--- ACTIVITY ---
Give back exactly the lines of the entries below from the line with "(** ** Headers *)" to the line with "destruct Hdot as", inclusive, and only those.

□ □ □

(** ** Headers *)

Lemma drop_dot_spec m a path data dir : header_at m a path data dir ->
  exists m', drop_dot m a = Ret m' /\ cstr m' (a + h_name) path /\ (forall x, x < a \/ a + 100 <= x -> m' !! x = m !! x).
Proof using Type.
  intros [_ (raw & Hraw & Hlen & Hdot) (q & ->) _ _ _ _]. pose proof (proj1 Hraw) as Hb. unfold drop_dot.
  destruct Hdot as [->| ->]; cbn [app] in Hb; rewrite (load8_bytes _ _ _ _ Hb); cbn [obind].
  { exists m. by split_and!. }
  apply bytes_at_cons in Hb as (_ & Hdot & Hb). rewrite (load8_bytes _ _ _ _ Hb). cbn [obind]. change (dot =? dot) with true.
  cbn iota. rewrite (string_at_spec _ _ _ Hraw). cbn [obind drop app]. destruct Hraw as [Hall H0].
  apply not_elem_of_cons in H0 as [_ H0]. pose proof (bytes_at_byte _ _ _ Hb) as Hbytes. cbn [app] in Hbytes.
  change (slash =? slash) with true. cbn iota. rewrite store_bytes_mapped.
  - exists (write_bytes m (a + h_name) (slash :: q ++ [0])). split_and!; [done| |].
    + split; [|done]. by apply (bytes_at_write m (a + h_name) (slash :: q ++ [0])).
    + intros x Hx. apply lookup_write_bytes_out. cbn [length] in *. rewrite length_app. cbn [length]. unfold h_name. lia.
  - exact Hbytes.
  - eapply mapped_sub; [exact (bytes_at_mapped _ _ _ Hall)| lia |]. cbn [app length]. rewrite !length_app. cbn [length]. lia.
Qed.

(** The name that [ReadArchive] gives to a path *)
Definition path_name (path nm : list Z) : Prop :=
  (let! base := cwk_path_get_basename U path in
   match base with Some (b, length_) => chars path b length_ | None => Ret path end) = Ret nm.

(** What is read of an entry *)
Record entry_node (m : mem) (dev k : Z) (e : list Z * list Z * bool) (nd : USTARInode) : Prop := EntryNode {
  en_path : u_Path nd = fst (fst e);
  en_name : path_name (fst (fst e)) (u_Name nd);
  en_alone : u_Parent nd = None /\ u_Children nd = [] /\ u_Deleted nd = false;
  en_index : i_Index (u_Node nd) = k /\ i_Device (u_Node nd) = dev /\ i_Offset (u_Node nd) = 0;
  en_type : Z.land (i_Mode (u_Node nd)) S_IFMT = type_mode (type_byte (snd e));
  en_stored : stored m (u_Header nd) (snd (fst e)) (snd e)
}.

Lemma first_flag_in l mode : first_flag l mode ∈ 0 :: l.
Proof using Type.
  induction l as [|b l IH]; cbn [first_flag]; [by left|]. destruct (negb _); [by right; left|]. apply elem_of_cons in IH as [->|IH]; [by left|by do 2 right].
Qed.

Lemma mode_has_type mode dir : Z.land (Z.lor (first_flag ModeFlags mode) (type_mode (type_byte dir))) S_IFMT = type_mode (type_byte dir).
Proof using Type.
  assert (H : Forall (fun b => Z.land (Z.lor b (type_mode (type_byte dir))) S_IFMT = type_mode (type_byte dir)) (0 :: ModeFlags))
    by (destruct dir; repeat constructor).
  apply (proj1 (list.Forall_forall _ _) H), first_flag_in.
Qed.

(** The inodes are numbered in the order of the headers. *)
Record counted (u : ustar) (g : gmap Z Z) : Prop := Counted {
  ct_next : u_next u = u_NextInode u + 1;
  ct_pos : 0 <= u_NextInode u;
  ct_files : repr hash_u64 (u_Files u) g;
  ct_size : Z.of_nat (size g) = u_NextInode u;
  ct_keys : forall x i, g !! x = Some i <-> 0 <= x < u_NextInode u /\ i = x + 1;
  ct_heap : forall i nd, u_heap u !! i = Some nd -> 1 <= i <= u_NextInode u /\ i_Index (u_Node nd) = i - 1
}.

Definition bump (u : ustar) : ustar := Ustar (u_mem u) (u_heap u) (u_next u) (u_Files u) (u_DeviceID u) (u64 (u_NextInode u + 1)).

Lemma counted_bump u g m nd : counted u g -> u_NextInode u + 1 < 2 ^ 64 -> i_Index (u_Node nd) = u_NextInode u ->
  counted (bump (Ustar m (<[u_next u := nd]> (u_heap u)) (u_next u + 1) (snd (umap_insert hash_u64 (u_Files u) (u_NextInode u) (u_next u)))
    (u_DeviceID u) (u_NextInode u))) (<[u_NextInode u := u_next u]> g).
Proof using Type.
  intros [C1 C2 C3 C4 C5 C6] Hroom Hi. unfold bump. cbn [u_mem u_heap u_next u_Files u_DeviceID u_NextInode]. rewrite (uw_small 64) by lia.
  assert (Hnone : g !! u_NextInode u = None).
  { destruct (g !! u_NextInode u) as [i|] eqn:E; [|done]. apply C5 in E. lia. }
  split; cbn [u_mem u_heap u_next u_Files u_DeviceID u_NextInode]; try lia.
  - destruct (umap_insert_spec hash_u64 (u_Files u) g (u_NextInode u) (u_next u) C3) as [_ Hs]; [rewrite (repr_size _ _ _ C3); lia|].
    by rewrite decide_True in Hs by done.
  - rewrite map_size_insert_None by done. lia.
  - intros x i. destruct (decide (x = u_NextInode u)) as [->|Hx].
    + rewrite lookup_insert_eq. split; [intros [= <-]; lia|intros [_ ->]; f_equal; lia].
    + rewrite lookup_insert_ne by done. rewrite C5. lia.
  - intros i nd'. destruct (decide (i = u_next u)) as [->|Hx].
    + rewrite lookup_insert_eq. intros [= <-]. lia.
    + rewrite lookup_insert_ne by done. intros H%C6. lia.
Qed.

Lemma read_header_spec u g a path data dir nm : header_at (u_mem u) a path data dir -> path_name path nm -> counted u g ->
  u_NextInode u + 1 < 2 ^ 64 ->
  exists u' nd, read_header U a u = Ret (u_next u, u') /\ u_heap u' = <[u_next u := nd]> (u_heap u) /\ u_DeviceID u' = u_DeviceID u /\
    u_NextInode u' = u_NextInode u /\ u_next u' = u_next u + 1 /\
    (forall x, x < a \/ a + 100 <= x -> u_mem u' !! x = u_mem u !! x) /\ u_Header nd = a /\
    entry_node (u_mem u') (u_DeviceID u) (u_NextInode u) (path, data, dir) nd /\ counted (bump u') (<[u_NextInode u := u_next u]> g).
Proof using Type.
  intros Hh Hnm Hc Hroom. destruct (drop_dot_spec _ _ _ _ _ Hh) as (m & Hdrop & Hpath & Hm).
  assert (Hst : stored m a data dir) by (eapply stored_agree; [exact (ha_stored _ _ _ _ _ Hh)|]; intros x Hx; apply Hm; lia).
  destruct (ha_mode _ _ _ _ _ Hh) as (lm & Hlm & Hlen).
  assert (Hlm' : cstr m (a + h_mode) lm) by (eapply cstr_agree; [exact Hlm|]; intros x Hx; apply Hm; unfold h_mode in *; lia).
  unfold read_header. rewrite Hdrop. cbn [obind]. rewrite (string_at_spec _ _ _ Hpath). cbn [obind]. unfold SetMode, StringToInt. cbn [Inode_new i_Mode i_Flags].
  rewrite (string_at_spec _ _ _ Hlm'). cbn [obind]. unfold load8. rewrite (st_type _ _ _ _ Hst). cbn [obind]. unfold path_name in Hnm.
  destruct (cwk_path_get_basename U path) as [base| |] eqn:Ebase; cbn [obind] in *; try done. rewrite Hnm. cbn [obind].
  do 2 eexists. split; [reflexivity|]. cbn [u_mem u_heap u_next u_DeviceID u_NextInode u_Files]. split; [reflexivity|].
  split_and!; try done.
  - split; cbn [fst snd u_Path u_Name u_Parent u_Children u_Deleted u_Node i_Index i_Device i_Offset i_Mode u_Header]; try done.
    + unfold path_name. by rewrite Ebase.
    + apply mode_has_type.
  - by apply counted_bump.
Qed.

□ □ □

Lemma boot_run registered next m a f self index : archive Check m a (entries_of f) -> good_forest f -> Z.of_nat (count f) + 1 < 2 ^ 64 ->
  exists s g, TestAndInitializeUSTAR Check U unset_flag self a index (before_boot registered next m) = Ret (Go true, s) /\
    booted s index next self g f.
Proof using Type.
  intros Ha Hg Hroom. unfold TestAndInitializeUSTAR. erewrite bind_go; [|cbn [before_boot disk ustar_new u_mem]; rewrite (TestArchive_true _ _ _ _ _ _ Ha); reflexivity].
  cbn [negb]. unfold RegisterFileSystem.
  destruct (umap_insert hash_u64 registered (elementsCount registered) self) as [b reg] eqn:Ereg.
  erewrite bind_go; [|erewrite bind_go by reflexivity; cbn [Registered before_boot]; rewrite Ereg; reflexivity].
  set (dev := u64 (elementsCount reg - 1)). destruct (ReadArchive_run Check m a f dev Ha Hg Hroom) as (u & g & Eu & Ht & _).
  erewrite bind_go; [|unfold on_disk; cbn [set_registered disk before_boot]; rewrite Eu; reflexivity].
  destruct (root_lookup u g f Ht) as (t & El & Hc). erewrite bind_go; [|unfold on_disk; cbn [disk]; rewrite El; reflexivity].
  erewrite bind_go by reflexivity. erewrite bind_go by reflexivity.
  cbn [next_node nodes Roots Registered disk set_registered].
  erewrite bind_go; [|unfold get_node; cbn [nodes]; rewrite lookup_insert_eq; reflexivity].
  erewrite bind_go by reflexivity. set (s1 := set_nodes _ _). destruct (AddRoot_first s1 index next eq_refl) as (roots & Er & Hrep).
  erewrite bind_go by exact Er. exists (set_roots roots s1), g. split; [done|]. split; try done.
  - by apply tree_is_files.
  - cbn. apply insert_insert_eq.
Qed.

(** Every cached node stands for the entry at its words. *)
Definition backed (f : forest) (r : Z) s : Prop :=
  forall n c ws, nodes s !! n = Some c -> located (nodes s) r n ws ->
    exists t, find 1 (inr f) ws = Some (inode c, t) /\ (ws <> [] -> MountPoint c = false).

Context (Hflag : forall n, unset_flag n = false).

□ □ □

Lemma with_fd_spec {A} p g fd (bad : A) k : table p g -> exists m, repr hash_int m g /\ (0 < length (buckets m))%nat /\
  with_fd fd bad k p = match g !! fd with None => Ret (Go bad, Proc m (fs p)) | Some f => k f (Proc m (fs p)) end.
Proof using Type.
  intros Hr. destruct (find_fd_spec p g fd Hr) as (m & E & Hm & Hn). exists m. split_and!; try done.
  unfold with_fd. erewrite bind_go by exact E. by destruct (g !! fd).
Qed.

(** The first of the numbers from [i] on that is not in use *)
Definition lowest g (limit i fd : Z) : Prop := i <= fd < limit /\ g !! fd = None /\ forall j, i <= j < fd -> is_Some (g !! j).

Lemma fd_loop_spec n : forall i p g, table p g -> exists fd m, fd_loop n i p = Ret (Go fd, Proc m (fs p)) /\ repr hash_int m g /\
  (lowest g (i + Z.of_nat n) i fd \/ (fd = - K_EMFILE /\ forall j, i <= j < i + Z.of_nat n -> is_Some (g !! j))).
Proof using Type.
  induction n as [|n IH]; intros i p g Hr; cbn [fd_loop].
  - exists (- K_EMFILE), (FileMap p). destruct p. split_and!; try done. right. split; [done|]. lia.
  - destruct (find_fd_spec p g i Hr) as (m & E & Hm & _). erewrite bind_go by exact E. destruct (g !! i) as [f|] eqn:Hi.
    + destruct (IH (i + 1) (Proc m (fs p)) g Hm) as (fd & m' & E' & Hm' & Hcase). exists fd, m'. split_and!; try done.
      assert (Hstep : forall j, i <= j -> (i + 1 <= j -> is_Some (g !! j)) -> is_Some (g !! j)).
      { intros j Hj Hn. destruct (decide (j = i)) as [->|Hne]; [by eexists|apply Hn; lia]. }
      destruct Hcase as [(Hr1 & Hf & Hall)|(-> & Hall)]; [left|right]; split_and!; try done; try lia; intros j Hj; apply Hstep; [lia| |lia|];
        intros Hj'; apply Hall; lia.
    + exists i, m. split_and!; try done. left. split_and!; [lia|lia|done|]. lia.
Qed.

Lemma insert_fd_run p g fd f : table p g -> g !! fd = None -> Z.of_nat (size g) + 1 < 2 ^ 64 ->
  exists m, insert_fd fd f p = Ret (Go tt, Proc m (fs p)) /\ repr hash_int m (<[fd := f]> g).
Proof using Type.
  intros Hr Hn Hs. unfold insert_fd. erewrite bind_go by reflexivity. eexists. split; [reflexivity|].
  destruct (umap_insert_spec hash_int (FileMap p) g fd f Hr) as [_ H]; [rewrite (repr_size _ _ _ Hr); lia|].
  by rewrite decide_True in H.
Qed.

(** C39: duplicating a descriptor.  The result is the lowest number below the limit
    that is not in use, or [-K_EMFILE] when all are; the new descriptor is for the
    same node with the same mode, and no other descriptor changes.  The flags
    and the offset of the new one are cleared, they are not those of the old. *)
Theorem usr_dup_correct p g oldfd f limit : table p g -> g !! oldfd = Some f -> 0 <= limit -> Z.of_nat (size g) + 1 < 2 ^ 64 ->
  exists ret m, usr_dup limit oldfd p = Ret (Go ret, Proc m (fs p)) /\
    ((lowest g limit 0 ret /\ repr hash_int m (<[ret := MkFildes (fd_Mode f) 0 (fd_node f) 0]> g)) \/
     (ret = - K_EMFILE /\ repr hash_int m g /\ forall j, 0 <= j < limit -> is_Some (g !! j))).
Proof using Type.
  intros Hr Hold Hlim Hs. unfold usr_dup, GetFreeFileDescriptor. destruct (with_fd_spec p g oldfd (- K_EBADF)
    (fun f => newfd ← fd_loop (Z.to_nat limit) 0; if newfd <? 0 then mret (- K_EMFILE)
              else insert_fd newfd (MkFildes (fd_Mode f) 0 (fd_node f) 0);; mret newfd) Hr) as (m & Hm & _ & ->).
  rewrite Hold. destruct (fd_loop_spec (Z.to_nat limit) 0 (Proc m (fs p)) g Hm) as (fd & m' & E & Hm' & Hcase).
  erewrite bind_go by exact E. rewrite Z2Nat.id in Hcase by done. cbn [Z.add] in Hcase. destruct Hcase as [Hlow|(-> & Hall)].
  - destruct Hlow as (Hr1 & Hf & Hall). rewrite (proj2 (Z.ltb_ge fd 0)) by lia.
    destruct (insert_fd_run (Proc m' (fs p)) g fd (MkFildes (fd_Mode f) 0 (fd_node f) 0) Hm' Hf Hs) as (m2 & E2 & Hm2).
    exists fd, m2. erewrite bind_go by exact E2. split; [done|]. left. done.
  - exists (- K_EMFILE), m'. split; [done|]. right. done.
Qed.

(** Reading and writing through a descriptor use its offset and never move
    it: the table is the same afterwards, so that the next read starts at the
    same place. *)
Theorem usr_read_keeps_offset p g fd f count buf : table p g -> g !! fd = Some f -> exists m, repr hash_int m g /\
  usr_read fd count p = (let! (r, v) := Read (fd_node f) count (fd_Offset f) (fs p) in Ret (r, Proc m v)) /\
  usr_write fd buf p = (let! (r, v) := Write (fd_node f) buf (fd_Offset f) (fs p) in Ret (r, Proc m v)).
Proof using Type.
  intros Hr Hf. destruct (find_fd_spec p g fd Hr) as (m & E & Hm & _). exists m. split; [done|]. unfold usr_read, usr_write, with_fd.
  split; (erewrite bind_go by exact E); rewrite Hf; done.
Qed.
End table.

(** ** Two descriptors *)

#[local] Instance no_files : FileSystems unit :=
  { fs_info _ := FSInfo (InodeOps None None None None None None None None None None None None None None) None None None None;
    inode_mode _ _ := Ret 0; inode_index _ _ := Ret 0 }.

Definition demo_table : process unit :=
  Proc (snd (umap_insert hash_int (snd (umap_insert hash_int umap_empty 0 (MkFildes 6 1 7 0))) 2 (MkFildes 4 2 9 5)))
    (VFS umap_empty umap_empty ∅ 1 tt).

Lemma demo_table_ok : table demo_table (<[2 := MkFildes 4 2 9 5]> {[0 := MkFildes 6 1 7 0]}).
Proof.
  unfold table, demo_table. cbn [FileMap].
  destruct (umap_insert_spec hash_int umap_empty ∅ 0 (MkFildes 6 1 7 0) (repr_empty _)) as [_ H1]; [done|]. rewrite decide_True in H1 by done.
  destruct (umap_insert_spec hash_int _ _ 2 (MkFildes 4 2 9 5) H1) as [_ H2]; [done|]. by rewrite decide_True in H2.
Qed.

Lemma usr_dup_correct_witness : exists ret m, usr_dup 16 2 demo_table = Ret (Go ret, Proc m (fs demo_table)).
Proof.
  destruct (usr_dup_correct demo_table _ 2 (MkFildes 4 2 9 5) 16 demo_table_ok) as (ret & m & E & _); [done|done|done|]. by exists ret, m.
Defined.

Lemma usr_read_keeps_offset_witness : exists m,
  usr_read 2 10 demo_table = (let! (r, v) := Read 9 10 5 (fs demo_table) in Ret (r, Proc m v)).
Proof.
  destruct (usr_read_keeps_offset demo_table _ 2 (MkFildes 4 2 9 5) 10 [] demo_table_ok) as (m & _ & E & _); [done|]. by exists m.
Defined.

□ □ □

--- RESPONSE ---
(** ** Headers *)

Lemma drop_dot_spec m a path data dir : header_at m a path data dir ->
  exists m', drop_dot m a = Ret m' /\ cstr m' (a + h_name) path /\ (forall x, x < a \/ a + 100 <= x -> m' !! x = m !! x).
Proof using Type.
  intros [_ (raw & Hraw & Hlen & Hdot) (q & ->) _ _ _ _]. pose proof (proj1 Hraw) as Hb. unfold drop_dot.
  destruct Hdot as [->| ->]; cbn [app] in Hb; rewrite (load8_bytes _ _ _ _ Hb); cbn [obind].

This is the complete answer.